ABOUT THIS EXERCISE
The lines needed are those from the start of the records through the line holding "w_protected w ∧", each copied exactly.

DATA SUPPLIED
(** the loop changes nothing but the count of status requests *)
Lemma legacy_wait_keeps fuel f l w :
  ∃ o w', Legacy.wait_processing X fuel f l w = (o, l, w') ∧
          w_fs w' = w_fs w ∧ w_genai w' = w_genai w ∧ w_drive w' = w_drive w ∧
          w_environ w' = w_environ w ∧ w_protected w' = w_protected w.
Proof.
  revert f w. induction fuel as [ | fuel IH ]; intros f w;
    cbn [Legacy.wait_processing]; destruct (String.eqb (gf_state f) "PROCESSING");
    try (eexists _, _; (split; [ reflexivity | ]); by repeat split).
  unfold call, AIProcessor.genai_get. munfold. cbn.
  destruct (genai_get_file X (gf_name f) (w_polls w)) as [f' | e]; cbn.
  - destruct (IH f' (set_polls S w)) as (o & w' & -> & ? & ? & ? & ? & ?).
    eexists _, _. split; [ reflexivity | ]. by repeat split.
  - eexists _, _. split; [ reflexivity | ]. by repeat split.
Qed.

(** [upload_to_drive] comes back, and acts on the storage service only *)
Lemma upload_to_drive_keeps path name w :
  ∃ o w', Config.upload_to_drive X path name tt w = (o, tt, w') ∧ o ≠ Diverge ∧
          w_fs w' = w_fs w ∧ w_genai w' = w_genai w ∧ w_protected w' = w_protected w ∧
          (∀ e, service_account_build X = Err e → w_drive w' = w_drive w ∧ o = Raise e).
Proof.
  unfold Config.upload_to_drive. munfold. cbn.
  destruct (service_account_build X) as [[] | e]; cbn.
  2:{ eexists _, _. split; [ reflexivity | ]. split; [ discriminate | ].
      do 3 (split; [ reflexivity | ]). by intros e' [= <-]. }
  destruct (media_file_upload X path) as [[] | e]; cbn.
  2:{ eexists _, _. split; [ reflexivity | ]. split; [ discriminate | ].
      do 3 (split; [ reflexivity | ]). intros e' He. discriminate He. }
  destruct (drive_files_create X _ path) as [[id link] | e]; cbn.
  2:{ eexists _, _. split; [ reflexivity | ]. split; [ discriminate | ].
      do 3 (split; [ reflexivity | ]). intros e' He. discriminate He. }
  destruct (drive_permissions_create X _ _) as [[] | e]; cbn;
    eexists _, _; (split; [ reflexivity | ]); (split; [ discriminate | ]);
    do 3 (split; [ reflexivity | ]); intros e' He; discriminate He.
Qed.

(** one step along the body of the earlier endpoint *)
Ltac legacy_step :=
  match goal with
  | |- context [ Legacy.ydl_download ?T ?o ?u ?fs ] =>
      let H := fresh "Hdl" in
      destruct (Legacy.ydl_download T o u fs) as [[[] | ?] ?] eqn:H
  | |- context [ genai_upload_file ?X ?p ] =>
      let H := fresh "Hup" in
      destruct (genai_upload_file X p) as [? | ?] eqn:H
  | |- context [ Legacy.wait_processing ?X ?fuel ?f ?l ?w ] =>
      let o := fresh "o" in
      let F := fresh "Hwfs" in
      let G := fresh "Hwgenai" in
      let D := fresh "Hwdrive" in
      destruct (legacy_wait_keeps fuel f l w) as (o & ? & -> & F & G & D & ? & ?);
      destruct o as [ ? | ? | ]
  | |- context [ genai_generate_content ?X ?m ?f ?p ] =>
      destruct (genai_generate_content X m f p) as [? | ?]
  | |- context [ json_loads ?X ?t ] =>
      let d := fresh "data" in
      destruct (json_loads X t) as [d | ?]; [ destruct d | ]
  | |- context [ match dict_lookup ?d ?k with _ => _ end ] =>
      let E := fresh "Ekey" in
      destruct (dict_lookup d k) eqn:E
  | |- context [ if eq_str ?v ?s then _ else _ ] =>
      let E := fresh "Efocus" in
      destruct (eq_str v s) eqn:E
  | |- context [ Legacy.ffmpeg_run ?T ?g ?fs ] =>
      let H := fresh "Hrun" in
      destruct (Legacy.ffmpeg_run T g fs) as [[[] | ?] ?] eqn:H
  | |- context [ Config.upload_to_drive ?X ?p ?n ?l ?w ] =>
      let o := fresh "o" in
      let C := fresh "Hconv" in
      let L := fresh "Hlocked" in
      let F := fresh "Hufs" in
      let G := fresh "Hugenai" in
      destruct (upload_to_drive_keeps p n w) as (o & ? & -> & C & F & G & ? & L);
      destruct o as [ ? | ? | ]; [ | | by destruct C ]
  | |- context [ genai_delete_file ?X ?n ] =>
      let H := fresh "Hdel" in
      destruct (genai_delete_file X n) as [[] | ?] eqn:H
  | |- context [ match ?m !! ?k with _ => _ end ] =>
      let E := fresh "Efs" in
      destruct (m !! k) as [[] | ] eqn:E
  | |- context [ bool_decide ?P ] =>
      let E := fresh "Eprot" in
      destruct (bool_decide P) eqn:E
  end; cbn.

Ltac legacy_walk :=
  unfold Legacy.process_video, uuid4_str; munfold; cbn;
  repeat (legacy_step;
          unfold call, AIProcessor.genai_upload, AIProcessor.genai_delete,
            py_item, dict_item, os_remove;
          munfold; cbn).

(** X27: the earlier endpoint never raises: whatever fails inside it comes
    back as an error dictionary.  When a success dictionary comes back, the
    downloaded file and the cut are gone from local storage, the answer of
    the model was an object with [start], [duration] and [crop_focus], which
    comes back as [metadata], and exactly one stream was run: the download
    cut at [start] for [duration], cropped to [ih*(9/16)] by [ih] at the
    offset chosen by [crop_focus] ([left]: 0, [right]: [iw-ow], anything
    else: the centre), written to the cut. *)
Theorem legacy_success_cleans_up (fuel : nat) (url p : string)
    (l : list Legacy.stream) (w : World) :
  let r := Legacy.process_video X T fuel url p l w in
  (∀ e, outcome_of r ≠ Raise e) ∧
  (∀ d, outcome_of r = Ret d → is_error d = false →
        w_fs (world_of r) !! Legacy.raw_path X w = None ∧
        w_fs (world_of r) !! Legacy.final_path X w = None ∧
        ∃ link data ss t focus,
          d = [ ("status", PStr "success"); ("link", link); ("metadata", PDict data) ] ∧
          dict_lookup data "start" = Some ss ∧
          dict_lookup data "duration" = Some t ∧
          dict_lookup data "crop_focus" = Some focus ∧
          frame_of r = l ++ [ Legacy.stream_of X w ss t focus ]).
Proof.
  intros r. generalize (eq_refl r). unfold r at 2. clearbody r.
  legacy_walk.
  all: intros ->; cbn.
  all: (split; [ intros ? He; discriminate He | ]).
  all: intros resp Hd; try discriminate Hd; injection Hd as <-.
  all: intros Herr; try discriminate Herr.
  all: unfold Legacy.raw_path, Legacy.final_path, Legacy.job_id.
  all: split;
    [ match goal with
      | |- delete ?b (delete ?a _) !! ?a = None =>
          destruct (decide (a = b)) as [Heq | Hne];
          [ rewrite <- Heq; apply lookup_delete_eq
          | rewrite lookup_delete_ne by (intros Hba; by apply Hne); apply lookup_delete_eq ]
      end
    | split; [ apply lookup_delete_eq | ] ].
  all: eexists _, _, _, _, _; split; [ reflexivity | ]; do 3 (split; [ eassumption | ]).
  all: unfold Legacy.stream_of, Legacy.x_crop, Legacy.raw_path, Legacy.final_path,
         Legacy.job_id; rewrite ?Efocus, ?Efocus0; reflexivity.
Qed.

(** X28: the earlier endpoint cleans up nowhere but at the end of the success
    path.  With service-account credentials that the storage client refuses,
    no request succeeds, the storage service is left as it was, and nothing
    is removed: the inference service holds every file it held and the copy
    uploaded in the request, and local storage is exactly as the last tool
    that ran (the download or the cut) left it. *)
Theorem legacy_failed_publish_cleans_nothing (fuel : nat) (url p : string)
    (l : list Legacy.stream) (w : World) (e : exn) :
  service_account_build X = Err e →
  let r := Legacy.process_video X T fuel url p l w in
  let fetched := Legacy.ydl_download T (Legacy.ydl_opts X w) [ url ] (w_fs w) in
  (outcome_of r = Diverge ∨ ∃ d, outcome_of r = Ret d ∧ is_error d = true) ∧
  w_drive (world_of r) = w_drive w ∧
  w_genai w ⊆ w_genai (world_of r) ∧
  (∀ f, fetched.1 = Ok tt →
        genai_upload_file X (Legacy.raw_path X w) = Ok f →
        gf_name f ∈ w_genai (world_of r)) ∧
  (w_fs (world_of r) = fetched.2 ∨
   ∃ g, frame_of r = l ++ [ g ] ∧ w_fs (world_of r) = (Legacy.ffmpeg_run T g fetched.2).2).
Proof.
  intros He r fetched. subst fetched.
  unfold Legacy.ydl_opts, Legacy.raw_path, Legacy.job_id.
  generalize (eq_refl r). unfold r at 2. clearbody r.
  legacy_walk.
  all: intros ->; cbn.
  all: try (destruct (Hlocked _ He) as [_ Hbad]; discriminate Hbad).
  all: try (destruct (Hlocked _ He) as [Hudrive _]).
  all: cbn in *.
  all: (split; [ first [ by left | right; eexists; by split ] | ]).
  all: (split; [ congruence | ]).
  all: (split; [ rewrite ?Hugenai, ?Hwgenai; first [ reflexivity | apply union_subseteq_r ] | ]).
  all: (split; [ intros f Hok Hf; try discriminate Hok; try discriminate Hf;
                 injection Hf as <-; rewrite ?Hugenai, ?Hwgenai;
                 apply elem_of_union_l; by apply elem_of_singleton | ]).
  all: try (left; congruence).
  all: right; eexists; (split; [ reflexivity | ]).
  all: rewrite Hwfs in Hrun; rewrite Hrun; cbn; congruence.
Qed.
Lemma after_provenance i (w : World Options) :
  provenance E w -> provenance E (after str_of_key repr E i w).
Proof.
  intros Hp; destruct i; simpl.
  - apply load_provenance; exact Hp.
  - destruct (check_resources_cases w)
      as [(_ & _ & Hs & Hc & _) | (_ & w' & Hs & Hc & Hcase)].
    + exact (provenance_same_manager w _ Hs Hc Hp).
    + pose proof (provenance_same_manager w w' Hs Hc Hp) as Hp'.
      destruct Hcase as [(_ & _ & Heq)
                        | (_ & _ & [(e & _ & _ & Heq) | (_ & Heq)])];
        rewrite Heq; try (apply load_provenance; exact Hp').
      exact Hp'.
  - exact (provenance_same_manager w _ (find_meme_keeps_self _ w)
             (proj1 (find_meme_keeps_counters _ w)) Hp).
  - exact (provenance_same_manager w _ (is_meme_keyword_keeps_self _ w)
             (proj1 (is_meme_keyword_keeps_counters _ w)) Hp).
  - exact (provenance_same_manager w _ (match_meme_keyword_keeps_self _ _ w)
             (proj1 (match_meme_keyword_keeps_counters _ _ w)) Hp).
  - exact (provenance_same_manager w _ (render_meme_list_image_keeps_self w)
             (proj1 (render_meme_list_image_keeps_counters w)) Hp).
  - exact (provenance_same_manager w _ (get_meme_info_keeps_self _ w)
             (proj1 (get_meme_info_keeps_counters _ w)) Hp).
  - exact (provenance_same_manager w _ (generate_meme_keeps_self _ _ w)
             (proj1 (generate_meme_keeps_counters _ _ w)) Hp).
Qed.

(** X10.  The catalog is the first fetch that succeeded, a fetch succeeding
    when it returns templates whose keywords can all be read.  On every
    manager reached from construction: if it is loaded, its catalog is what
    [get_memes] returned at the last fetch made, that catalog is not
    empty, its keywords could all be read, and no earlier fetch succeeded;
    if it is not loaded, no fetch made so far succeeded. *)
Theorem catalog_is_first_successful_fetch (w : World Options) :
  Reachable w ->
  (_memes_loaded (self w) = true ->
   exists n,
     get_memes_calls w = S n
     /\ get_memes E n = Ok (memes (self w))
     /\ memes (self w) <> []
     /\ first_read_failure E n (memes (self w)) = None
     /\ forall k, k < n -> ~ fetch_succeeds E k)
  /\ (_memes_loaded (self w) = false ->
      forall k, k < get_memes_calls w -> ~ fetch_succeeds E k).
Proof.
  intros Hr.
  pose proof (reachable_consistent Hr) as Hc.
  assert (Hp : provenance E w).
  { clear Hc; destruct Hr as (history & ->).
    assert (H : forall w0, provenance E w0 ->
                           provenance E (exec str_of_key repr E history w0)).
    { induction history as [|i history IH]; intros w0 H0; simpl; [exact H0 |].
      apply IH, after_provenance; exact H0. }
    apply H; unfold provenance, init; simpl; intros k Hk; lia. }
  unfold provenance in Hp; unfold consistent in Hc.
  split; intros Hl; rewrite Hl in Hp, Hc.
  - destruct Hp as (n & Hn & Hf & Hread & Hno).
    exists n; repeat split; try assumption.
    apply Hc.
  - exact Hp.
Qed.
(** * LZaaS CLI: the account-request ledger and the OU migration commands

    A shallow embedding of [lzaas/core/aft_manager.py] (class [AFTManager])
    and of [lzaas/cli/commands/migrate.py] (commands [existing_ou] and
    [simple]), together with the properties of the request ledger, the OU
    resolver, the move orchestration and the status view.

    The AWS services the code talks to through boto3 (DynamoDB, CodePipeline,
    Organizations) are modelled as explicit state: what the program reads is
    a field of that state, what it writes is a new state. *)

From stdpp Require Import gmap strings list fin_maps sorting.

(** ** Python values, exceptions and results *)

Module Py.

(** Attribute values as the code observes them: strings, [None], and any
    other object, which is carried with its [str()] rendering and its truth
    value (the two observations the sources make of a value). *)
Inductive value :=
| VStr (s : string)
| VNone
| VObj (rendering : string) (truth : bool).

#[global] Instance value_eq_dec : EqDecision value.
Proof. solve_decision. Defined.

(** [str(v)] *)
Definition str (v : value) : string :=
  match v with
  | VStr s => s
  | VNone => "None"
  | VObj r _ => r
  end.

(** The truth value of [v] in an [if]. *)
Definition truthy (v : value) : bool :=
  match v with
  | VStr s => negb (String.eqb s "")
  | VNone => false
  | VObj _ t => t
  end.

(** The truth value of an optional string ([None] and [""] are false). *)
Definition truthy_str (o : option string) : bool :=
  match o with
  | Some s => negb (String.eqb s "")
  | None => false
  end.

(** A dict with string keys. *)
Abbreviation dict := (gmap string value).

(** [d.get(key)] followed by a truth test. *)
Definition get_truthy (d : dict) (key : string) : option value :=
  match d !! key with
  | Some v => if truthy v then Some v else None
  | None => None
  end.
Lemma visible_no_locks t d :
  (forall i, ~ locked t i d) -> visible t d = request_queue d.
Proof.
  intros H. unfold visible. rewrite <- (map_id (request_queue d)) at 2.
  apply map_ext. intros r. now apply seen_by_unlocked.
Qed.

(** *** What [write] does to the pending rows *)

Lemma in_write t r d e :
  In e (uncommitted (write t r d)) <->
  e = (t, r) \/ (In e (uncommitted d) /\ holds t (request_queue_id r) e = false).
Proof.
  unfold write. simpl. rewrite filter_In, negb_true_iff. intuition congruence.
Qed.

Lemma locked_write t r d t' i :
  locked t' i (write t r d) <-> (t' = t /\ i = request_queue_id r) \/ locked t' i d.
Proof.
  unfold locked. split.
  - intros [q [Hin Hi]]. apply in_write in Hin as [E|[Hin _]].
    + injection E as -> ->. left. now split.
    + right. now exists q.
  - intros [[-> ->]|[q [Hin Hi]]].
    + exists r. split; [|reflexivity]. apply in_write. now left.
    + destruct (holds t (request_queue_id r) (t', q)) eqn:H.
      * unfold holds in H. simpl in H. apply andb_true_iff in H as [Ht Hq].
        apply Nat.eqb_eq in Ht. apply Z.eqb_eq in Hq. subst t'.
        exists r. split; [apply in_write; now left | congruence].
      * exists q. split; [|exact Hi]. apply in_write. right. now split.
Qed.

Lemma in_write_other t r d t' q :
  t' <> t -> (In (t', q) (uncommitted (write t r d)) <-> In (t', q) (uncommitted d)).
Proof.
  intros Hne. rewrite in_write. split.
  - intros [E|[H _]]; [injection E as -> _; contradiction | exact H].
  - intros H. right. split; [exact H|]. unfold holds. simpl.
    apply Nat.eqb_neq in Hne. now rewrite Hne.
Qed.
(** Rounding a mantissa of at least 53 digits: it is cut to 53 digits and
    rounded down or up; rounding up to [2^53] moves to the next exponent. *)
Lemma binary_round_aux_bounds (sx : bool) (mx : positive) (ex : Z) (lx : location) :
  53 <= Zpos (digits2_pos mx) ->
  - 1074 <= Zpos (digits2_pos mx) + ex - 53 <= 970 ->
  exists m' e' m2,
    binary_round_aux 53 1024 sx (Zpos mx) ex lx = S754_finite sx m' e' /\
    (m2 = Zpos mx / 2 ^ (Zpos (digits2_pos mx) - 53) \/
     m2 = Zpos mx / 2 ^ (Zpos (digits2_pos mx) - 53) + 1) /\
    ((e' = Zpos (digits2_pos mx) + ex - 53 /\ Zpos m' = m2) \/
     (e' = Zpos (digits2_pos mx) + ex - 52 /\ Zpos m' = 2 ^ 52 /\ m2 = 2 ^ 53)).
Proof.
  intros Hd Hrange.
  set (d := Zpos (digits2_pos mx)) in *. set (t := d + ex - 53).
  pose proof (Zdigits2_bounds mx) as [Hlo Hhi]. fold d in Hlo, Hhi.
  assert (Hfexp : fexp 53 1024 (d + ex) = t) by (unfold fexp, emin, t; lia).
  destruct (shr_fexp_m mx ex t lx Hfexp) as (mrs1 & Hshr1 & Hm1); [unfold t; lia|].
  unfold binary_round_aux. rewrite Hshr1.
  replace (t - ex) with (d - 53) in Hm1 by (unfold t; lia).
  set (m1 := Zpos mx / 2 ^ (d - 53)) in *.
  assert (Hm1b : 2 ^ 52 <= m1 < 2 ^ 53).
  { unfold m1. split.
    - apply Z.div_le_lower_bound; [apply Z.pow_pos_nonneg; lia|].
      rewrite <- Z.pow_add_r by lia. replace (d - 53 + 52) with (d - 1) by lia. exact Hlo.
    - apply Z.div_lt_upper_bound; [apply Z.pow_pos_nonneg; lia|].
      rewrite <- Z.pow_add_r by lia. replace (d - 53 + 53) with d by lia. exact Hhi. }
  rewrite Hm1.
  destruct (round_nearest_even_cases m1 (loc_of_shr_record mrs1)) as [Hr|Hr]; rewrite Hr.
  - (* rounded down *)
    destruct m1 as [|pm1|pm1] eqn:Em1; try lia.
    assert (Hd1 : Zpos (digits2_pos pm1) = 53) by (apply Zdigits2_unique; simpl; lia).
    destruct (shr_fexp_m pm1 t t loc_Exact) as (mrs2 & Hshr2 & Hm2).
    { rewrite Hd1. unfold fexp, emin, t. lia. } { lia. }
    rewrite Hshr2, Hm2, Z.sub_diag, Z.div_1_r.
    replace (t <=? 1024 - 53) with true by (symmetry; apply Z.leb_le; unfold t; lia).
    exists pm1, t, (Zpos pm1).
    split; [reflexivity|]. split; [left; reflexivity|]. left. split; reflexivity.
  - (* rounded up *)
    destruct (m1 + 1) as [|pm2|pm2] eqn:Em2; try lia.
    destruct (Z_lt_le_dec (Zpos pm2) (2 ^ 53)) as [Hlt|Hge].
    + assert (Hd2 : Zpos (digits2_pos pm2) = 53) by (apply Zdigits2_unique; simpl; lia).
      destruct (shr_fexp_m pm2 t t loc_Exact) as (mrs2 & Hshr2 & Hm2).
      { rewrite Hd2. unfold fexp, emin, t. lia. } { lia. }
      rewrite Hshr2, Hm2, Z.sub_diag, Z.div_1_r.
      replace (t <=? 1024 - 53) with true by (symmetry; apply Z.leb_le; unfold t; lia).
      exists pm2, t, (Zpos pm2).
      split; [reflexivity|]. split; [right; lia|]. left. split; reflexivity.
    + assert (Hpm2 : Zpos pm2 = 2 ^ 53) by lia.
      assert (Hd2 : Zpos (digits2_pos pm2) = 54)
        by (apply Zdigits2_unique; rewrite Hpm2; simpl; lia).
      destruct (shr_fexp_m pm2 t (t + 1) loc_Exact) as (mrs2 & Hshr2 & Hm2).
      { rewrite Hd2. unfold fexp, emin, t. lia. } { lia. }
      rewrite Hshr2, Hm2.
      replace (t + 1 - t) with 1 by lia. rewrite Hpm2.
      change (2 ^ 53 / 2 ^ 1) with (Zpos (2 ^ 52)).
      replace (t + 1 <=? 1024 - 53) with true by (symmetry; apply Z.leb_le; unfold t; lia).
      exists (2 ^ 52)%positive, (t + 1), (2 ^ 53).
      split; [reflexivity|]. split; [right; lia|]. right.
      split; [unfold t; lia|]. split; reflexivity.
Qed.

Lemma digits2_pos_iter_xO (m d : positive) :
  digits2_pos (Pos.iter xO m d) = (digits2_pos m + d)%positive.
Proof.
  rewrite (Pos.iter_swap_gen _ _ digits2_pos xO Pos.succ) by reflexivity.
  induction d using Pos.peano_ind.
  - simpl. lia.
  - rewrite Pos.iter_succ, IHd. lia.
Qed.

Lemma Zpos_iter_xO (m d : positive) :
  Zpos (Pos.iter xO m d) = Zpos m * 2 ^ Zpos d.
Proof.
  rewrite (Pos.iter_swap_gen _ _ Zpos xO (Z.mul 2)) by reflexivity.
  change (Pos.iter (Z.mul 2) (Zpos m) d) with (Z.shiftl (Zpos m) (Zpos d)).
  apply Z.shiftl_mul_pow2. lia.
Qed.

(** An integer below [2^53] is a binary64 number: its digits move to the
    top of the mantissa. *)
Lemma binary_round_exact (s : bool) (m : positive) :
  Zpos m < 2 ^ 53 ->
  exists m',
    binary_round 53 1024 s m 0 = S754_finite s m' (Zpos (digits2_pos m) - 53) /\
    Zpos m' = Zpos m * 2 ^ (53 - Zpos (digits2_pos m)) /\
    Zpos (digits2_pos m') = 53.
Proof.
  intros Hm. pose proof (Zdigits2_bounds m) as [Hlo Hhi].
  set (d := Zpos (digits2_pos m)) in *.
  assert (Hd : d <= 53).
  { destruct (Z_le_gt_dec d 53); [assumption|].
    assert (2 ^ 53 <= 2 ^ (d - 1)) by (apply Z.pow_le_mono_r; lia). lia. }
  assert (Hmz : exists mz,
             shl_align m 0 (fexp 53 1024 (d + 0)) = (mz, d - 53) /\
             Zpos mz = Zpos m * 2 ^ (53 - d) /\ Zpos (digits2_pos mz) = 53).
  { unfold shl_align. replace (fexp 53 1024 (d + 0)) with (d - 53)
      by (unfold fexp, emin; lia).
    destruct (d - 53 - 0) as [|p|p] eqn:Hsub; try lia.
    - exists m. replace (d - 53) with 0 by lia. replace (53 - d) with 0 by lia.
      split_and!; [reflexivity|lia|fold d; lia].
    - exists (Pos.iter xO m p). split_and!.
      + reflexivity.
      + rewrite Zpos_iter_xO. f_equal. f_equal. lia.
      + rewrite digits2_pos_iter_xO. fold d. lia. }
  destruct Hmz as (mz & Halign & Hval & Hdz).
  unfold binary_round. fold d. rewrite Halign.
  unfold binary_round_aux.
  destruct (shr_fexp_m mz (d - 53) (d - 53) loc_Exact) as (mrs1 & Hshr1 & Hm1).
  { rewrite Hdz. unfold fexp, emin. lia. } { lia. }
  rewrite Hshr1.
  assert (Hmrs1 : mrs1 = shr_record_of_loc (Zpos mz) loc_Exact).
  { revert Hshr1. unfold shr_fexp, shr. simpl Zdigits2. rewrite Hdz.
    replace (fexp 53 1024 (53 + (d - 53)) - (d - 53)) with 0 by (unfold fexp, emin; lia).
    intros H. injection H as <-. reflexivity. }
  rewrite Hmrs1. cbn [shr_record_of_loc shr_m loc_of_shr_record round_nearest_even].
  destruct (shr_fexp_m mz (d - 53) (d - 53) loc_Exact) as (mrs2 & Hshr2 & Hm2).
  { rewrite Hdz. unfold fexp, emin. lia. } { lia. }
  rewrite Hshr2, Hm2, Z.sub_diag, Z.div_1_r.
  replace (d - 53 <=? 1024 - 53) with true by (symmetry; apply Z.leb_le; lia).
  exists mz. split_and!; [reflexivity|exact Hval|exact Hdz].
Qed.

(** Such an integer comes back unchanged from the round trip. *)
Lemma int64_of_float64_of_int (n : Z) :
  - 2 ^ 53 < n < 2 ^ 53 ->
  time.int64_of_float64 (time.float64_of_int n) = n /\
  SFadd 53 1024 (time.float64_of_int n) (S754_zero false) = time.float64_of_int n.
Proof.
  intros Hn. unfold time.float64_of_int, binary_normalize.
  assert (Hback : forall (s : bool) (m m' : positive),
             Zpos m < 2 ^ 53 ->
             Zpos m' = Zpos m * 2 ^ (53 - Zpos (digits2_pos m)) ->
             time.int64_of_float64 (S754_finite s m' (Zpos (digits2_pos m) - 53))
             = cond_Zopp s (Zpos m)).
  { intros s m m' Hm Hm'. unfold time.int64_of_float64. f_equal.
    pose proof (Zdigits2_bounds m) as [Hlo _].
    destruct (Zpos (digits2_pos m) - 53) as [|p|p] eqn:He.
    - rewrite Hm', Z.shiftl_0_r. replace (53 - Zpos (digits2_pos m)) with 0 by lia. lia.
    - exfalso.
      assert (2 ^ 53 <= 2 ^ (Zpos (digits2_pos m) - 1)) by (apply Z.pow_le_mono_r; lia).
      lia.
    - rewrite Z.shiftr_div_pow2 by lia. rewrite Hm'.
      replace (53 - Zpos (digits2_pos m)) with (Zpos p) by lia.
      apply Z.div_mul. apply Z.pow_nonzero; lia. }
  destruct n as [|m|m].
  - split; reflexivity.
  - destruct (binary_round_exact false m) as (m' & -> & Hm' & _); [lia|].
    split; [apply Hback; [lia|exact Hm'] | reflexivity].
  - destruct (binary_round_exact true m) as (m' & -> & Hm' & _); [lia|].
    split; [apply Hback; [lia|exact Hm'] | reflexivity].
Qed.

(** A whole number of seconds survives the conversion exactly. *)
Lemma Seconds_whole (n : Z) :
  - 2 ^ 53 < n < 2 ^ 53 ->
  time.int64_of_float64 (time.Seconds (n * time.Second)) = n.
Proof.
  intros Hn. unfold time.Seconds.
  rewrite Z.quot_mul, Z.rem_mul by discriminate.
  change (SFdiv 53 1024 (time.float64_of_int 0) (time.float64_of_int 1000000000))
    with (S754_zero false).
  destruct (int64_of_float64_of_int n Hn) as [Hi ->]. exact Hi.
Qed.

WRITTEN ANSWER
(** the loop changes nothing but the count of status requests *)
Lemma legacy_wait_keeps fuel f l w :
  ∃ o w', Legacy.wait_processing X fuel f l w = (o, l, w') ∧
          w_fs w' = w_fs w ∧ w_genai w' = w_genai w ∧ w_drive w' = w_drive w ∧
          w_environ w' = w_environ w ∧ w_protected w' = w_protected w.
Proof.
  revert f w. induction fuel as [ | fuel IH ]; intros f w;
    cbn [Legacy.wait_processing]; destruct (String.eqb (gf_state f) "PROCESSING");
    try (eexists _, _; (split; [ reflexivity | ]); by repeat split).
  unfold call, AIProcessor.genai_get. munfold. cbn.
  destruct (genai_get_file X (gf_name f) (w_polls w)) as [f' | e]; cbn.
  - destruct (IH f' (set_polls S w)) as (o & w' & -> & ? & ? & ? & ? & ?).
    eexists _, _. split; [ reflexivity | ]. by repeat split.
  - eexists _, _. split; [ reflexivity | ]. by repeat split.
Qed.

(** [upload_to_drive] comes back, and acts on the storage service only *)
Lemma upload_to_drive_keeps path name w :
  ∃ o w', Config.upload_to_drive X path name tt w = (o, tt, w') ∧ o ≠ Diverge ∧
          w_fs w' = w_fs w ∧ w_genai w' = w_genai w ∧ w_protected w' = w_protected w ∧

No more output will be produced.